List each line of the data that holds the word "WAdvance".
▶
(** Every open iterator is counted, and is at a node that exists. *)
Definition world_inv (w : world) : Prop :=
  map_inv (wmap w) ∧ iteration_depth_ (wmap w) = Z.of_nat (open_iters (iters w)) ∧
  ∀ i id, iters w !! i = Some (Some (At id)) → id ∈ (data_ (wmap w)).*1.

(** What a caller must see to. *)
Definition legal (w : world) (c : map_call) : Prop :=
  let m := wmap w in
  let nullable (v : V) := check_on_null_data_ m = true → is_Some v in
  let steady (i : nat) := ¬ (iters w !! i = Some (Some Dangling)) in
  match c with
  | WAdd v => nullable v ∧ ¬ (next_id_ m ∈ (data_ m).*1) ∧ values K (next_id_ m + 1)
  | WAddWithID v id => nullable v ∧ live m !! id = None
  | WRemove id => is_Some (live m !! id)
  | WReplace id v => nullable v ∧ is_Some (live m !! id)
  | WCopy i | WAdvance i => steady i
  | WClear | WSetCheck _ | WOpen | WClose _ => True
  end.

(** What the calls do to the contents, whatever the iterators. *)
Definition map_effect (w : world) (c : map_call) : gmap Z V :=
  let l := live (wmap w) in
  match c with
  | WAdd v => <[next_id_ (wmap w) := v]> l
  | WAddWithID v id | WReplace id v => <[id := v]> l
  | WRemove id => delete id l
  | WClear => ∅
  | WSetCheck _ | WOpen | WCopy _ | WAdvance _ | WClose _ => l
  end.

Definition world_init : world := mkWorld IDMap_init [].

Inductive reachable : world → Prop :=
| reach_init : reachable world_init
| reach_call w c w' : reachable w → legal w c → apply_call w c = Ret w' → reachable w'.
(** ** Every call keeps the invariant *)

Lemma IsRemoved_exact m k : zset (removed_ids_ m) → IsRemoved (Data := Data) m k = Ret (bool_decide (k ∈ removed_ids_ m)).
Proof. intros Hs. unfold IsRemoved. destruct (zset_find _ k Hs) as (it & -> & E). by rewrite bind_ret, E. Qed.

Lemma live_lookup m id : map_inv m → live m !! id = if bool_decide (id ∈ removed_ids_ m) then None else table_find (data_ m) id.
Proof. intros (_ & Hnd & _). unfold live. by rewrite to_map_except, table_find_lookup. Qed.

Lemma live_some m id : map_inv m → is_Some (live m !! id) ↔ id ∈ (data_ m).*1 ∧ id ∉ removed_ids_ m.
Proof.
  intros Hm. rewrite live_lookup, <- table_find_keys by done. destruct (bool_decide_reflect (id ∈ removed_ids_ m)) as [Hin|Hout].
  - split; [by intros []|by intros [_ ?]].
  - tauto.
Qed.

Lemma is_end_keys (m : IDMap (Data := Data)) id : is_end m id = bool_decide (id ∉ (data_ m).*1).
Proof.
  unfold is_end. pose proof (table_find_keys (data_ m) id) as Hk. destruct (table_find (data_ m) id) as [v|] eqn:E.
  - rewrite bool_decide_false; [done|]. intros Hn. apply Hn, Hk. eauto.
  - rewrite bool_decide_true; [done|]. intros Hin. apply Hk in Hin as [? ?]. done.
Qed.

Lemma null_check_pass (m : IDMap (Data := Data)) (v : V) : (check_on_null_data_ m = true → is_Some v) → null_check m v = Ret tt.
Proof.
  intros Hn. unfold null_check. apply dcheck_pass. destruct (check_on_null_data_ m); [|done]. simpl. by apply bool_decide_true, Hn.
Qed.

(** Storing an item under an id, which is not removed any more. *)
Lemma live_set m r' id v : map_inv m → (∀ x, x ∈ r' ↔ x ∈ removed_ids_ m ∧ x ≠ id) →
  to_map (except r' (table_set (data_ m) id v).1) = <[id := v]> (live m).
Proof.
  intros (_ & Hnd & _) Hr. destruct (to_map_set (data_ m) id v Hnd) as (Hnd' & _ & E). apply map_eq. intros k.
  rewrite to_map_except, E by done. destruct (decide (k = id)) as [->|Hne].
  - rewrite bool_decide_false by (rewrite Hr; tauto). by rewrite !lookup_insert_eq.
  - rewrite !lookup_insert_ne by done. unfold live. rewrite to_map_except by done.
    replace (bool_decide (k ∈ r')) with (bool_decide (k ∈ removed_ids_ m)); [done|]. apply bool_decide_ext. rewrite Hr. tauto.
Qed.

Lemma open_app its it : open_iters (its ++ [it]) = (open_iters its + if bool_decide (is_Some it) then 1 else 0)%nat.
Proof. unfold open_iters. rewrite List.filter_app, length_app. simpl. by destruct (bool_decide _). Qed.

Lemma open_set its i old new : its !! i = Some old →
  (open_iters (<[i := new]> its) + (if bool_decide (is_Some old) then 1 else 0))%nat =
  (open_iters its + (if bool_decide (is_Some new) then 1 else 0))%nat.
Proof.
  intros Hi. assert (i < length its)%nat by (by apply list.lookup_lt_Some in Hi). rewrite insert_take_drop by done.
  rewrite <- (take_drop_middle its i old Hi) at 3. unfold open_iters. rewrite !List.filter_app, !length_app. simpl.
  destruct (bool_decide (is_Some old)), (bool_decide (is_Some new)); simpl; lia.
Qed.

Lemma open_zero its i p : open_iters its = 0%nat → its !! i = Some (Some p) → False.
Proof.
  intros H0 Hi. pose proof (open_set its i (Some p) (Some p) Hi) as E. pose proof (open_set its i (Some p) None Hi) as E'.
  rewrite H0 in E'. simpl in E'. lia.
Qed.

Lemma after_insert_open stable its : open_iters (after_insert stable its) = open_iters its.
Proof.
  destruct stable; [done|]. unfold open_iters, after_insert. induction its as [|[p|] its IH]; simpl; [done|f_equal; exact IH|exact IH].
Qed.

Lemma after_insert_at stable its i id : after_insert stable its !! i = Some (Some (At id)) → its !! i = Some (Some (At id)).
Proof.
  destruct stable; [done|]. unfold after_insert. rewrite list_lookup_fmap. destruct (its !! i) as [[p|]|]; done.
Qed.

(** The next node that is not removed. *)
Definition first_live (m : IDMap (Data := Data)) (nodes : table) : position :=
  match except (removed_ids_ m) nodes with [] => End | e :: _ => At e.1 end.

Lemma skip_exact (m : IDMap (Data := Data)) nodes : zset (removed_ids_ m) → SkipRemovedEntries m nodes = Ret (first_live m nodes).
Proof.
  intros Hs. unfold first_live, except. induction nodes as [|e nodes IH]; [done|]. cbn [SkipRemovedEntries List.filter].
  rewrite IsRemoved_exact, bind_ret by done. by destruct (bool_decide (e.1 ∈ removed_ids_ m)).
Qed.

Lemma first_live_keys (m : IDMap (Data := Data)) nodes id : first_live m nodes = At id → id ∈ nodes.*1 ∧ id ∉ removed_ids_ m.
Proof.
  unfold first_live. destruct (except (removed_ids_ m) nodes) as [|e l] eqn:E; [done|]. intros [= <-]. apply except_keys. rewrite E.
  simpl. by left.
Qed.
◀
● **Task solution**
  | WCopy i | WAdvance i => steady i
  | WSetCheck _ | WOpen | WCopy _ | WAdvance _ | WClose _ => l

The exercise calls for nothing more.